Roh-roh jahat kini tak dapat lagi bersembunyi, oleh karena umat manusia melalui aksara tersebut, dapat mengenali dasar-dan prinsip-prinsip dunia. Oleh karena itu tidak memungkinkan lagi bagi para roh jahat, menipu dan mendustai umat manusia. Tinggallah bagi roh jahat sebagai pelampiasan, menangis diam-diam pada tengah malam.

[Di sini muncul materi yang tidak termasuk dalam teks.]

(* ===== verification/MonitorInvariant.v ===== *)
(** * The invariant of the monitor model: lock word and inflation

    What holds of the lock word, the monitor, the wait set, the suspensions and
    every thread's position in every reachable state ([Inv]), and that the
    steps on the lock word, thin locking, hash codes and inflation, keep it. *)

From S2P Require Import Prelude LockWord Monitor.

(** ** Executing the steps *)

Definition put (t : Z) (th : Thread) (c : Config) : Config := set_threads (<[t := th]> (threads c)) c.
Definition put_monitor (mon : Z) (m : Monitor) (c : Config) : Config := set_monitors (<[mon := m]> (monitors c)) c.

Lemma get_thread_ok t th c : threads c !! t = Some th -> get_thread t c = Ok (th, c).
Proof. intros Hth. unfold get_thread. rewrite bind_gets. by rewrite Hth. Qed.

Lemma update_thread_ok t f th c : threads c !! t = Some th -> update_thread t f c = Ok (tt, put t (f th) c).
Proof. intros Hth. unfold update_thread. by rewrite (bind_ok _ _ _ _ _ (get_thread_ok t th c Hth)). Qed.

Lemma get_monitor_ok mon m c : monitors c !! mon = Some m -> get_monitor mon c = Ok (m, c).
Proof. intros Hm. unfold get_monitor. rewrite bind_gets. by rewrite Hm. Qed.

Lemma update_monitor_ok mon f m c : monitors c !! mon = Some m -> update_monitor mon f c = Ok (tt, put_monitor mon (f m) c).
Proof. intros Hm. unfold update_monitor. by rewrite (bind_ok _ _ _ _ _ (get_monitor_ok mon m c Hm)). Qed.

Aksara Mandarin ialah inti pusaka dari kebudayaan Tionghoa. Orang Tionghoa berpedoman pada „Kemanunggalan antara Tuhan dan manusia“ yang terefleksikan juga oleh aksara Mandarin. Aksara Mandarin berisikan ajaran Yi Jing (baca: Yi Cing), 5 unsur (api, air, kayu, logam, tanah) dan Yin-Yang dari kaum Taois, mereka memuat informasi lengkap dari langit, bumi, manusia, kejadian dan materi, yang keterkaitannya melalui perangkaian goresan-goresan disajikan dalam bentuk grafis.

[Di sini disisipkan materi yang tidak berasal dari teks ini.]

(* ===== verification/MonitorWaiting.v ===== *)
(** * The invariant of the monitor model: locking, waiting and notifying

    The steps under [monitor_lock_]: [Lock], [Unlock], [GetHashCode], [Wait] and
    [Notify], with the list operations on the wait set, keep the invariant. *)

From S2P Require Import Prelude LockWord Monitor MonitorInvariant.

(** *** The monitor *)

Lemma fat_monitor c v mon t th : Inv c v -> threads c !! t = Some th -> pc_ok v t (pc th) -> v = Fat mon ->
  exists m, monitors c = {[mon := m]} /\ monitor_ok (threads c) mon m.
Proof. intros Hinv _ _ ->. destruct (iv_lock c _ Hinv) as (m & Hm & Hok). eauto. Qed.

Lemma Inv_fat c id m t th m' th' :
  Inv c (Fat id) -> monitors c = {[id := m]} -> threads c !! t = Some th -> keeps_suspension (threads c) t th th' ->
  thread_ok (Fat id) (depth (Fat id) {[id := m']} t) t th' ->
  (forall u, u <> t -> depth (Fat id) {[id := m']} u = depth (Fat id) {[id := m]} u) ->
  monitor_ok (<[t := th']> (threads c)) id m' ->
  (forall h, hash_view (Fat id) {[id := m]} = Some h -> hash_view (Fat id) {[id := m']} = Some h) ->
  (forall h, result th' = HashCodeIs h -> result th = HashCodeIs h \/ hash_view (Fat id) {[id := m']} = Some h) ->
  Inv (put t th' (put_monitor id m' c)) (Fat id).
Proof.
  intros [H1 H2 H3 H4 H5 H6 H7] Hm Hth Hs Hok Hd Hmo Hh Hr. rewrite Hm in *.
  constructor; [done|done|done|..]; cbn [put put_monitor set_monitors set_threads threads monitors]; rewrite ?Hm, ?insert_singleton_eq.
  - intros u thu [[<- <-]|[Hne Hu]]%lookup_insert_Some; [done|]. rewrite Hd by done. by apply H4.
  - by exists m'.
  - by apply (suspend_local _ t th).
  - intros u thu h [[<- <-]|[Hne Hu]]%lookup_insert_Some Hres; [|by eapply Hh, H7].
    destruct (Hr h Hres) as [Hold|]; [by eapply Hh, H7|done].
Qed.

Lemma depth_fat id m u : depth (Fat id) {[id := m]} u = if (owner_ m =? 0) || negb (owner_ m =? u) then 0 else lock_count_ m + 1.
Proof.
  unfold depth, lock_view. rewrite lookup_singleton_eq. destruct (owner_ m =? 0); [done|]. cbn [orb]. by destruct (owner_ m =? u).
Qed.

Lemma hash_fat id m : hash_view (Fat id) {[id := m]} = if HasHashCode m then Some (hash_code_ m) else None.
Proof. unfold hash_view. by rewrite lookup_singleton_eq. Qed.

Lemma hash_same id m m' h : hash_code_ m' = hash_code_ m -> hash_view (Fat id) {[id := m]} = Some h -> hash_view (Fat id) {[id := m']} = Some h.
Proof. intros Heq. rewrite !hash_fat. unfold HasHashCode. by rewrite Heq. Qed.

(** A thread moves on and the monitor changes. *)
Record monitor_moves (ts : gmap Z Thread) (id t : Z) (th th' : Thread) (m m' : Monitor) : Prop := {
  mm_free : owner_ m' = 0 -> lock_count_ m' = 0;
  mm_count : 0 <= lock_count_ m';
  mm_owner : owner_ m' = 0 \/ owner_ m' = t \/ owner_ m' = owner_ m;
  mm_hash : 0 <= hash_code_ m' < 2 ^ 28;
  mm_waiters : num_waiters_ m' = num_waiters_ m - weight (pc th) + weight (pc th');
  mm_wake : owner_ m' = 0 -> (exists u thu, <[t := th']> ts !! u = Some thu /\ asleep_on id thu = true) ->
    exists u thu, <[t := th']> ts !! u = Some thu /\ awake_on id thu = true;
  mm_waits : exists ws, wait_set_ok (<[t := th']> ts) (wait_set_ m') ws;
}.

Lemma monitor_step ts id t th th' m m' :
  monitor_ok ts id m -> ts !! t = Some th -> monitor_moves ts id t th th' m m' -> monitor_ok (<[t := th']> ts) id m'.
Proof.
  intros [H1 H2 H3 H4 H5 H6 _] Hth [M1 M2 M3 M4 M5 M6 M7]. constructor; [done|done|..|done| |done|done].
  - intros Ho. destruct M3 as [|[->|Heq]]; [done|rewrite lookup_insert_eq; eauto|].
    rewrite Heq in *. by apply is_Some_local, H3.
  - rewrite (total_insert _ t th) by done. lia.
Qed.

Lemma waits_stay ts id m t th th' :
  monitor_ok ts id m -> ts !! t = Some th -> wait_next th' = wait_next th ->
  (is_some (saved (pc th)) = true -> is_some (saved (pc th')) = true) -> (is_asleep (pc th') = true -> is_asleep (pc th) = true) ->
  exists ws, wait_set_ok (<[t := th']> ts) (wait_set_ m) ws.
Proof. intros Hm ? ? ? ?. destruct (mo_waits _ _ _ Hm) as (ws & Hws). exists ws. by apply (wait_set_local ts t th). Qed.

Lemma put_monitor_id id m c : monitors c = {[id := m]} -> put_monitor id m c = c.
Proof. intros Hm. unfold put_monitor, set_monitors. rewrite Hm, insert_singleton_eq, <- Hm. by destruct c. Qed.

Lemma put_monitor_twice id m m' c : put_monitor id m' (put_monitor id m c) = put_monitor id m' c.
Proof. unfold put_monitor, set_monitors. cbn. by rewrite insert_insert_eq. Qed.

Lemma put_monitor_lookup id m c : monitors (put_monitor id m c) !! id = Some m.
Proof. apply lookup_insert_eq. Qed.

Definition locked_thread (to : LockReturn) (mon : Z) (th : Thread) : Thread :=
  match to with
  | ToEnter => with_pc Running (with_result Entered (with_holds (holds th + 1) th))
  | ToWait a prev was => with_pc (WaitRestore a mon prev was) th
  end.

Lemma Locked_ok t to mon th c : threads c !! t = Some th -> Locked t to mon c = Ok (tt, put t (locked_thread to mon th) c).
Proof.
  intros Hth. destruct to as [|a prev was]; [|by apply goto_ok]. cbn [Locked locked_thread].
  rewrite (bind_ok _ _ _ _ _ (update_thread_ok _ _ _ _ Hth)), (finish_runs t _ _ _ (put_lookup _ _ _)). by rewrite put_put.
Qed.

(** Where [Lock] can be called, with what the thread adds to [num_waiters_] as a contender. *)
Definition lock_from (p : PC) (to : LockReturn) (mon k : Z) : Prop :=
  (p = LockMonitor to mon /\ k = 0) \/ (p = LockAwake to mon /\ k = 1).

Lemma lock_from_facts p to mon k : lock_from p to mon k ->
  target p = None /\ weight p = k + weight (LockMonitor to mon) /\ saved p = saved (LockMonitor to mon) /\ waits_at p = None /\ is_asleep p = false.
Proof. intros [[-> ->]|[-> ->]]; by destruct to. Qed.

Lemma Lock_ok c id m t th to k :
  threads c !! t = Some th -> monitors c = {[id := m]} -> (owner_ m = 0 -> lock_count_ m = 0) ->
  Lock t to id (put_monitor id (with_num_waiters (num_waiters_ m - k) m) c) =
  Ok (tt, if owner_ m =? 0 then put t (locked_thread to id th) (put_monitor id (with_owner t (with_num_waiters (num_waiters_ m - k) m)) c)
          else if owner_ m =? t then
            put t (locked_thread to id th) (put_monitor id (with_lock_count (lock_count_ m + 1) (with_num_waiters (num_waiters_ m - k) m)) c)
          else put t (with_pc (LockContended to id) th) (put_monitor id (with_num_waiters (num_waiters_ m - k + 1) m) c)).
Proof.
  intros Hth Hm Hfree. unfold Lock. rewrite (bind_ok _ _ _ _ _ (get_monitor_ok id _ _ (put_monitor_lookup id _ c))).
  cbn [owner_ with_num_waiters num_waiters_ lock_count_].
  destruct (Z.eqb_spec (owner_ m) 0) as [H0|H0]; [|destruct (Z.eqb_spec (owner_ m) t) as [Ht|Ht]].
  - rewrite (bind_ok _ _ _ _ _ (update_monitor_ok id _ _ _ (put_monitor_lookup id _ c))), put_monitor_twice.
    rewrite (Hfree H0). unfold checkM. rewrite bind_lift. cbn [Z.eqb check]. by rewrite (Locked_ok t to id th).
  - rewrite (bind_ok _ _ _ _ _ (update_monitor_ok id _ _ _ (put_monitor_lookup id _ c))), put_monitor_twice. by rewrite (Locked_ok t to id th).
  - rewrite (bind_ok _ _ _ _ _ (update_monitor_ok id _ _ _ (put_monitor_lookup id _ c))), put_monitor_twice. by rewrite (goto_ok t _ th).
Qed.

Lemma lock_round c id m t th to k :
  Inv c (Fat id) -> monitors c = {[id := m]} -> threads c !! t = Some th -> lock_from (pc th) to id k ->
  (suspendable (pc th) = true -> suspend_count th = 0) ->
  exists c', Lock t to id (put_monitor id (with_num_waiters (num_waiters_ m - k) m) c) = Ok (tt, c') /\ Inv c' (Fat id) /\
    hash_kept (Fat id) (monitors c) (Fat id) (monitors c').
Proof.
  intros Hinv Hm Hth Hfrom Hsus. destruct (lock_from_facts _ _ _ _ Hfrom) as (F1 & F2 & F3 & F4 & F5).
  destruct (iv_lock c _ Hinv) as (m0 & Hm0 & Hmo). assert (m0 = m) as -> by (rewrite Hm in Hm0; by apply map_singleton_inj in Hm0 as [_ ->]).
  pose proof Hmo as [M1 M2 M3 M4 M5 M6 M7]. pose proof (iv_threads c _ Hinv t th Hth) as [T1 T2 T3 T4 T5 T6].
  rewrite Hm, depth_fat in T2. rewrite F4 in T5.
  rewrite (Lock_ok c id m t th) by done. eexists. split; [reflexivity|].
  assert (forall p', target p' = None -> wants p' = None -> keeps_suspension (threads c) t th (with_pc p' th)) as Hks.
  { intros p' Hp Hw. constructor; cbn [pc with_pc suspend_count]; [done|by rewrite F1|by rewrite Hp| |by rewrite Hw]. intros Hs Hpos. specialize (Hsus Hs). lia. }
  assert (keeps_suspension (threads c) t th (locked_thread to id th)) as Hkl.
  { destruct to; [|by apply Hks]. destruct (Hks Running) as [K1 K2 K3 K4 K5]; [done|done|]. by constructor. }
  assert (forall d, d = owned th + 1 -> (is_some (saved (pc th)) = true -> owned th = 0) -> thread_ok (Fat id) d t (locked_thread to id th)) as Htl.
  { intros d -> Hw. unfold owned in *. rewrite F3 in *. destruct to as [|a prev was]; cbn [saved is_some] in *; constructor; cbn; try done.
    by rewrite Hw. }
  assert (is_some (saved (pc th)) = true -> owned th = 0) as Hzero.
  { intros Hs. rewrite F3 in Hs. destruct to; [done|]. unfold owned. by destruct Hfrom as [[-> _]|[-> _]]. }
  assert (forall m', owner_ m' <> 0 -> owner_ m' = t -> 0 <= lock_count_ m' -> 0 <= hash_code_ m' < 2 ^ 28 -> wait_set_ m' = wait_set_ m ->
    num_waiters_ m' = num_waiters_ m - k -> monitor_ok (<[t := locked_thread to id th]> (threads c)) id m') as Hml.
  { intros m' O1 O2 O3 O4 O5 O6. apply (monitor_step _ _ _ th _ m); [done|done|].
    assert (exists ws, wait_set_ok (<[t := locked_thread to id th]> (threads c)) (wait_set_ m') ws) as Hws.
    { rewrite O5. apply (waits_stay _ id m t th); [done|done|by destruct to|rewrite F3; by destruct to|by destruct to]. }
    destruct to; constructor; cbn [pc locked_thread with_pc wait_next with_result with_holds]; rewrite ?F2, ?F3; try done; try (by right; left); unfold weight; cbn; intros; try done; lia. }
  destruct (Z.eqb_spec (owner_ m) 0) as [H0|H0]; [|destruct (Z.eqb_spec (owner_ m) t) as [Ht|Ht]]; cbn [orb negb] in T2.
  - split.
    + apply (Inv_fat c id m t th); [done|done|done|done|..|intros h; by apply hash_same|].
      * apply Htl; [|done]. rewrite depth_fat, T2. cbn. rewrite (proj2 (Z.eqb_neq t 0)), Z.eqb_refl, M1 by lia. done.
      * intros u Hne. rewrite !depth_fat. cbn. rewrite H0. cbn. rewrite (proj2 (Z.eqb_neq t u)) by done. by rewrite orb_true_r.
      * apply Hml; cbn; [lia|done|lia|done|done|done].
      * intros h Hr. destruct to; [done|by left].
    + intros h. cbn. by rewrite Hm, insert_singleton_eq, !lookup_singleton_eq.
  - split.
    + apply (Inv_fat c id m t th); [done|done|done|done|..|intros h; by apply hash_same|].
      * apply Htl; [|done]. rewrite depth_fat, T2. cbn. rewrite (proj2 (Z.eqb_neq (owner_ m) 0)), Ht, Z.eqb_refl by done. done.
      * intros u Hne. rewrite !depth_fat. cbn. rewrite Ht, (proj2 (Z.eqb_neq t u)) by done. by rewrite !orb_true_r.
      * apply Hml; cbn; [done|done|lia|done|done|done].
      * intros h Hr. destruct to; [done|by left].
    + intros h. cbn. by rewrite Hm, insert_singleton_eq, !lookup_singleton_eq.
  - split.
    + apply (Inv_fat c id m t th); [done|done|done|by apply Hks|..|intros h; by apply hash_same|by left].
      * rewrite depth_fat. cbn. rewrite (proj2 (Z.eqb_neq (owner_ m) 0)), (proj2 (Z.eqb_neq (owner_ m) t)) by done. cbn.
        constructor; cbn [pc with_pc wait_monitor_ holds]; [done| |rewrite F3 in T3; by destruct to|done|done|done].
        rewrite <- T2. unfold owned. cbn [pc with_pc holds]. rewrite F3. destruct to; [done|]. cbn. by destruct Hfrom as [[-> _]|[-> _]].
      * intros u _. by rewrite !depth_fat.
      * apply (monitor_step _ _ _ th _ m); [done|done|].
        assert (exists ws, wait_set_ok (<[t := with_pc (LockContended to id) th]> (threads c)) (wait_set_ m) ws) as Hws.
        { apply (waits_stay _ id m t th); [done|done|done|rewrite F3; by destruct to|done]. }
        destruct to; constructor; cbn [pc with_pc wait_next]; rewrite ?F2, ?F3; try done; try (by right; right); unfold weight; cbn; intros; try done; lia.
    + intros h. cbn. by rewrite Hm, insert_singleton_eq, !lookup_singleton_eq.
Qed.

Maka dari itu tercipta peramalan/orakel di Tiongkok kuno yang berbasiskan aksara. Xu Shen (baca: Su Shen), seorang peneliti aksara Mandarin pada zaman dinasti Han Timur (25-220) telah menganalisa struktur aksara Mandarin berdasarkan basis dari ajaran Yi Jing dan 5 unsur dan mengarang buku terpenting tentang aksara Mandarin berjudul „Penjelasan Tulisan dan Analisa Pictogram [Shuo Wen Jie Zi].“ Di dalam bukunya, Xu Shen membagi aksara Mandarin dalam 6 kategori: Xiàngxíng (baca: Siang Sing), „Pictogram“, yang diilustrasikan sesuai wujud tampilannya (misalkan: 山 Shan = gunung); Zhǐshì, „Pemaknaan (suatu) keadaan“ – simbol, ideogram; Huìyì, „Kesatuan arti“ – aksara, yang terdiri dari dua atau beberapa tanda dipersatukan dengan berbagai arti dan isinya berkaitan dengan isi baru secara keseluruhan; Xíngsheng, “Bentuk dan bunyi” – goresan yang dipersatukan dan terdiri dari tanda bunyi dan tanda indikasi-arti (Phonogramme).

Salah satu contohnya ialah aksara Ma (mama) 媽. Komponen sebelah kanan馬 (mǎ = kuda) memberikan lafal, sementara itu komponen sebelah kiri女 (nǚ = perempuan) menunjukkan artinya. Komponen-komponen yang bermuatan arti sering kali juga merupakan radikal yang disusun seseuai tandanya di dalam kamus; Jiǎjiè, „dibawah sebutan palsu“ – aksara, yang dengan lafal sama tapi dipergunakan untuk pengertian yang beda; Zhuǎnzhù, „Memutar dan menuangkan“ – sinonimSekitar 90% dari keseluruhan aksara Mandarin ter-kategori sebagai phonogram di grup Xingsheng „Bentuk dan Bunyi“.
Laki-laki dan perempuan

Tanda ini 男 berarti laki-laki. Aksara ini lagi-lagi terdiri dari gabungan 2 aksara. Goresan di bagian paruh atas - 田 – berarti Sawah, sedangkan bagian paruh bawah - 力 – berarti tenaga. Lelaki adalah sebagai tenaga, yang bekerja di sawah, bisa dimaklumi, begitulah penjelasan dari kamus asal usul bahasa Tionghoa „Penjelasan aksara dan analisa tulisan [Shuo Wen Jie Zi]“ tentang arti aksara lelaki 男. Tiongkok kuno disebutkan: “Lelaki mengatur urusan di luar” – maka dari itu pekerjaan di sawah, pemimpin militer, pegawai dan melakukan perdagangan termasuk urusan kaum lelaki. Seorang lelaki pertama-tama ialah putra dari orang tuanya; kemudian, jikalau ia menikah, ia lelakinya si istri, dan apabila keduanya beranak-pinak, sebagai bapak dari anak-anaknya.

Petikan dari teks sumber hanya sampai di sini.